Author Stephen King isn't buying President Trump's story about the Lincoln Memorial Reflecting Pool. Over the weekend, Trump took to Truth Social to blame "Radical Left Lunatics" for vandalizing the iconic pool, but King fired back on X, calling the whole thing a "visible example of his corruption."
"Nobody is vandalizing the Reflecting Pool, and Trump knows it," King wrote on Sunday. He went on to accuse the president of orchestrating a classic grift: "a no-bid contract to some crony followed by sky-high cost overruns, and shoddy construction to boot."
King's comments came after a 67-year-old former Olympic canoe slalom competitor, Richard Hearn, was arrested Friday by U.S. Park Police and charged with misdemeanor destruction of government property. According to The Washington Post, Hearn had stopped at the pool after a 52-mile bike ride and noticed a section of the newly installed blue liner had come loose. He says he reached into the water and touched the partially detached material but didn't remove or damage it.

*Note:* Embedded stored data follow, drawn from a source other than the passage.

Definition findRotation_v19 (h : host) (xform : N) : option N :=
  property h xform "ADBE Vector Rotation" ||| property h xform "ADBE Vector Repeater Rotation"
  ||| findOneD_v19 h xform [] (Some re_rotation_v19).

(** ** [measureShapeSize] *)

(** The first child of a list that yields a result: the [for] loops that
    [return] from inside. *)
Fixpoint first_some {A B} (f : A → option B) (l : list A) : option B :=
  match l with [] => None | x :: l' => f x ||| first_some f l' end.

(** [var sv = size.value; return [Math.abs(sv[0]), Math.abs(sv[1])];] *)
Definition size_pair (h : host) (s : N) : jsnum * jsnum :=
  let v := value_of h s in (js_abs (v ≫= λ v, arr_at v 0), js_abs (v ≫= λ v, arr_at v 1)).

Fixpoint scanGroup (fuel : nat) (h : host) (group : option N) : option (jsnum * jsnum) :=
  match fuel with
  | O => None
  | S fuel' =>
      match group with
      | None => None
      | Some g =>
          first_some (λ k,
            match props h !! k with
            | None => None
            | Some p =>
                (if bool_decide (matchName p = "ADBE Vector Group")
                 then scanGroup fuel' h (property h k "ADBE Vectors Group") else None)
                ||| (if bool_decide (matchName p = "ADBE Vector Shape - Rect")
                     then size_pair h <$> property h k "ADBE Vector Rect Size" else None)
                ||| (if bool_decide (matchName p = "ADBE Vector Shape - Ellipse")
                     then size_pair h <$> property h k "ADBE Vector Ellipse Size" else None)
            end)
            (match props h !! g with Some q => kids q | None => [] end)
      end
  end.

(** [size[0] || 0] *)
Definition js_or0 (x : jsnum) : Q := match x with JNum q => q | JNaN => 0 end.

Section v19.
Context `{R : Renderer}.

Definition centerLayerAnchorToContents_v19 : N → ST host unit := centerLayerAnchorToContents.

Definition measureShapeSize (h : host) (layer : N) : jsnum * jsnum :=
  let contents := property h layer "ADBE Root Vectors Group" in
  match scanGroup (N.to_nat (next_id h)) h contents with
  | Some byParam => byParam
  | None =>
      let r := sourceRectAtTime h layer true in
      (JNum (Qabs (rect_width r)), JNum (Qabs (rect_height r)))
  end.

Definition applyRepeaterPreset_v19 (layer repeater : N) (presetName : string) : ST host unit :=
  h ← get;
  match repeaterTransform h repeater with
  | None => mret tt
  | Some repXform =>
      let pCopies := findCopies_v19 h repeater in
      let pPos := findVectorPosition_v19 h repXform in
      let pRot := findRotation_v19 h repXform in
      let size := measureShapeSize h layer in
      let w := js_or0 size.1 in
      let hh := js_or0 size.2 in
      if bool_decide (presetName = "Vertical Repeater") then
        setNum pCopies 10;; setVec pPos (0, hh);; setNum pRot 0
      else if bool_decide (presetName = "Horizontal Repeater") then
        setNum pCopies 10;; setVec pPos (w, 0);; setNum pRot 0
      else if bool_decide (presetName = "Spiral Repeater") then
        setNum pCopies 10;; setVec pPos (0, 0);; setNum pRot 10
      else mret tt
  end.

(** The memory functions of v1.9 are those of [Memory] with the effect
    named ["AP Memory"]. *)
Definition ensureAPMemoryEffect_v19 : N → ST host N := ensureAPMemoryEffect memName_v19.
Definition saveAnchorToMemory_v19 : N → ST host unit := saveAnchorToMemory memName_v19.
Definition getSavedAnchor_v19 : host → N → option (Q * Q) := getSavedAnchor memName_v19.

Definition main_v19 (presetName : string) : ST host unit :=
  alert_on_error "Center AP + Repeater" (
    comp ← getCompOrThrow_v19;
    layer ← getSingleShapeLayerOrThrow_v19 comp;
    centerLayerAnchorToContents_v19 layer;;
    repeater ← addRepeater_v19 layer;
    bindRepeater_v19 layer repeater;;
    applyRepeaterPreset_v19 layer repeater presetName;;
    saveAnchorToMemory_v19 layer).
(** [btnDoIt.onClick] of v1.9: the preset from the drop-down list
    ("Default" when nothing is selected); v1.9 has no debug check box. *)
Definition btnDoIt_onClick_v19 (selection : option string) : ST host unit :=
  main_v19 (from_option id "Default" selection).
End v19.

Definition onUpdateAnchor_v19 : ST host unit :=
  alert_on_error "Update Anchor" (
    comp ← getCompOrThrow_v19;
    layer ← getSingleShapeLayerOrThrow_v19 comp;
    saveAnchorToMemory_v19 layer).

Definition onResetAnchor_v19 : ST host unit :=
  alert_on_error "Reset Anchor" (
    comp ← getCompOrThrow_v19;
    layer ← getSingleShapeLayerOrThrow_v19 comp;
    h ← get;
    match getSavedAnchor_v19 h layer with
    | None => mthrow no_saved_anchor_msg
    | Some saved => setAnchorAndCompensate_v19 layer saved
    end).

(** [onAbout] of v1.9: the same text as v2.0's, under another dialog
    title (window chrome, not part of the log). *)
Definition onAbout_v19 : ST host unit := modify (add_alert about_msg).

(** ** Comparing the two measurements *)

(** A store without freeform paths: every shape is a parametric
    rectangle or ellipse, the case v1.9's [measureShapeSize] handles. *)
Definition path_free (h : host) : Prop :=
  map_Forall (λ _ q, matchName q ≠ "ADBE Vector Shape - Group") (props h).

(** The size accumulators of v2.0's [walk]. *)
Definition sizes (st : acc) : option jsnum * option jsnum := (sizeW st, sizeH st).

(** ** The v1.9 preset table *)

Lemma findRotation_v19_exists h x k : findRotation_v19 h x = Some k → is_Some (props h !! k).
Proof. unfold findRotation_v19. found_exists. Qed.

#[export] Hint Resolve findRotation_v19_exists : ae.

(** C18. The v1.9 preset table: [applyRepeaterPreset] of v1.9 returns
    normally for every preset name; the three presets write 10 copies and
    the positions [(0, h)] (Vertical) and [(w, 0)] (Horizontal) from
    [measureShapeSize], with no stroke padding, and [(0, 0)] with rotation
    10 (Spiral), each found property that accepts the value holding it;
    any other name changes nothing. *)
Theorem applyRepeaterPreset_v19_table `{Renderer} h layer repeater presetName xf :
  repeaterTransform h repeater = Some xf →
  distinct_opt (findCopies h repeater) (findVectorPosition h xf) →
  distinct_opt (findCopies h repeater) (findRotation_v19 h xf) →
  distinct_opt (findVectorPosition h xf) (findRotation_v19 h xf) →
  ∃ h', applyRepeaterPreset_v19 layer repeater presetName h = Ok tt h' ∧
    match table_gen presetName (0, js_or0 (measureShapeSize h layer).2)
                               (js_or0 (measureShapeSize h layer).1, 0) with
    | Some (n, p, rot) =>
        (accepts_num h (findCopies h repeater) → holds h' (findCopies h repeater) (VNum n)) ∧
        (accepts_point h (findVectorPosition h xf) →
           holds h' (findVectorPosition h xf) (VArr [p.1; p.2])) ∧
        (accepts_num h (findRotation_v19 h xf) → holds h' (findRotation_v19 h xf) (VNum rot))
    | None => props h' = props h
    end.
Proof.
  intros Hxf Dcp Dcr Dpr. unfold applyRepeaterPreset_v19. rewrite bind_get, Hxf. cbv zeta.
  apply preset_switch_spec; [intros k Hk; eauto with ae..|done|done|done].
Qed.

Lemma applyRepeaterPreset_v19_table_witness :
  let R : Renderer := λ _ _, mkRect 0 0 0 0 in
  let h := sample_with_repeater in
  ∃ h', applyRepeaterPreset_v19 0%N 8%N "Vertical Repeater" h = Ok tt h' ∧
    match table_gen "Vertical Repeater" (0, js_or0 (measureShapeSize h 0%N).2)
                                        (js_or0 (measureShapeSize h 0%N).1, 0) with
    | Some (n, p, rot) =>
        (accepts_num h (findCopies h 8%N) → holds h' (findCopies h 8%N) (VNum n)) ∧
        (accepts_point h (findVectorPosition h 12%N) →
           holds h' (findVectorPosition h 12%N) (VArr [p.1; p.2])) ∧
        (accepts_num h (findRotation_v19 h 12%N) → holds h' (findRotation_v19 h 12%N) (VNum rot))
    | None => props h' = props h
    end.
Proof.
  intros R h. apply (applyRepeaterPreset_v19_table h 0%N 8%N "Vertical Repeater" 12%N).
  - vm_compute. reflexivity.
  - intros k Hk. vm_compute in Hk |- *. injection Hk as <-. congruence.
  - intros k Hk. vm_compute in Hk |- *. injection Hk as <-. congruence.
  - intros k Hk. vm_compute in Hk |- *. injection Hk as <-. congruence.
Defined.

(** On the stroked rectangle of [Measure], v1.9 measures the same size as
    v2.0, (100, 50), but its vertical preset spaces the copies by the
    height alone: (0, 50) against v2.0's (0, 80) = (0, 50 + 10 + 20). *)
Example presets_v19_v20_sample :
  let R : Renderer := λ _ _, mkRect 0 0 0 0 in
  let h := sample_with_repeater in
  table_gen "Vertical Repeater" (0, js_or0 (measureShapeSize h 0%N).2)
                                (js_or0 (measureShapeSize h 0%N).1, 0) = Some (10, (0, 50), 0) ∧
  preset_table "Vertical Repeater" (measureShape h 0%N) = Some (10, (0, 80), 0).
Proof. vm_compute. split; reflexivity. Qed.

(** ** The store invariant *)

Lemma applyRepeaterPreset_v19_preserves `{HostInv P} `{Renderer} layer repeater presetName :
  preserves P (applyRepeaterPreset_v19 layer repeater presetName).
Proof. unfold applyRepeaterPreset_v19. preserve. Qed.

#[export] Hint Resolve applyRepeaterPreset_v19_preserves : wf.



(** ** The bounded scan reads the whole tree *)

Lemma first_some_ext_in {A B} (f g : A → option B) l :
  (∀ x, x ∈ l → f x = g x) → first_some f l = first_some g l.
Proof.
  induction l as [|x l IH]; intros H; simpl; [done|].
  rewrite H by left. f_equal. apply IH. intros y Hy. apply H. by right.
Qed.

Lemma scanGroup_None fuel h : scanGroup fuel h None = None.
Proof. by destruct fuel. Qed.

Lemma scanGroup_absent fuel h g : props h !! g = None → scanGroup fuel h (Some g) = None.
Proof. intros E. destruct fuel; simpl; [done|]. by rewrite E. Qed.

(** Any two fuels at least [next_id - g] give the same scan from [g]. *)
Lemma scanGroup_fuel_stable h f1 f2 g :
  wf h →
  (N.to_nat (next_id h) - N.to_nat g ≤ f1)%nat → (N.to_nat (next_id h) - N.to_nat g ≤ f2)%nat →
  scanGroup f1 h (Some g) = scanGroup f2 h (Some g).
Proof.
  intros Hw. revert f2 g. induction f1 as [|f1 IH]; intros f2 g H1 H2.
  - rewrite (scanGroup_absent f2) by (apply wf_absent; [done|lia]). done.
  - destruct f2 as [|f2]; [rewrite (scanGroup_absent (S f1)) by (apply wf_absent; [done|lia]); done|].
    simpl. destruct (props h !! g) as [q|] eqn:Hg; [|done].
    apply first_some_ext_in. intros k Hk.
    destruct (Hw g q Hg) as [_ Hks]. destruct (proj1 (Forall_forall _ _) Hks k Hk) as [Hgk _].
    destruct (props h !! k) as [p|]; [|done].
    case_bool_decide; [|done].
    destruct (property h k "ADBE Vectors Group") as [v|] eqn:Hv; [|by rewrite !scanGroup_None].
    pose proof (property_gt h k _ v Hw Hv). rewrite (IH f2 v) by lia. done.
Qed.



(** ** v1.9 and v2.0 measure the same size *)

Lemma size_missing_sizes st st' : sizes st' = sizes st → size_missing st' = size_missing st.
Proof. unfold sizes, size_missing. by intros [= -> ->]. Qed.

Lemma track_stroke_sizes v st : sizes (track_stroke v st) = sizes st.
Proof. unfold track_stroke. destruct (strokeW st); [destruct (js_gt v j)|]; done. Qed.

"I didn't vandalize anything," Hearn told reporters on Saturday. "I didn't destroy or break or peel anything. By the time I realized what was going on, I was being put in handcuffs." He also disputed social media claims that he interfered with workers cleaning algae from the pool. "I reached in there, and I was able to grab the end of that flapping piece, the already peeling piece," he said. "It was still attached to the bottom. I didn't remove anything."
Video of the arrest posted online shows Hearn in handcuffs, though it doesn't clearly capture what led to his detention. The incident has become a flashpoint in the broader debate over the Trump administration's handling of the Reflecting Pool renovation—a $14.7 million project that has already hit trouble, with reports of peeling paint and algae-tinted water.
Minnesota Gov. Tim Walz (D) also weighed in, summing up the situation with a tweet: "Found an imaginary problem, said only they could fix it, didn't listen to experts, hired buddies who grifted millions, failed miserably, bragged how great it went. The entire Trump presidency in a nutshell."
Trump, meanwhile, posted on Truth Social hours after the arrest, blaming "Radical Left Lunatics" for what he described as vandalism and promising that repairs would be completed quickly. The post included an image of the pool, but the administration has not provided evidence of vandalism beyond Hearn's arrest.
The episode has reignited criticism of the Trump administration's contracting practices, with King and others pointing to the no-bid contract and cost overruns as a pattern of corruption. For now, the Reflecting Pool remains a symbol of political division—and a cautionary tale about what happens when you mix politics with construction.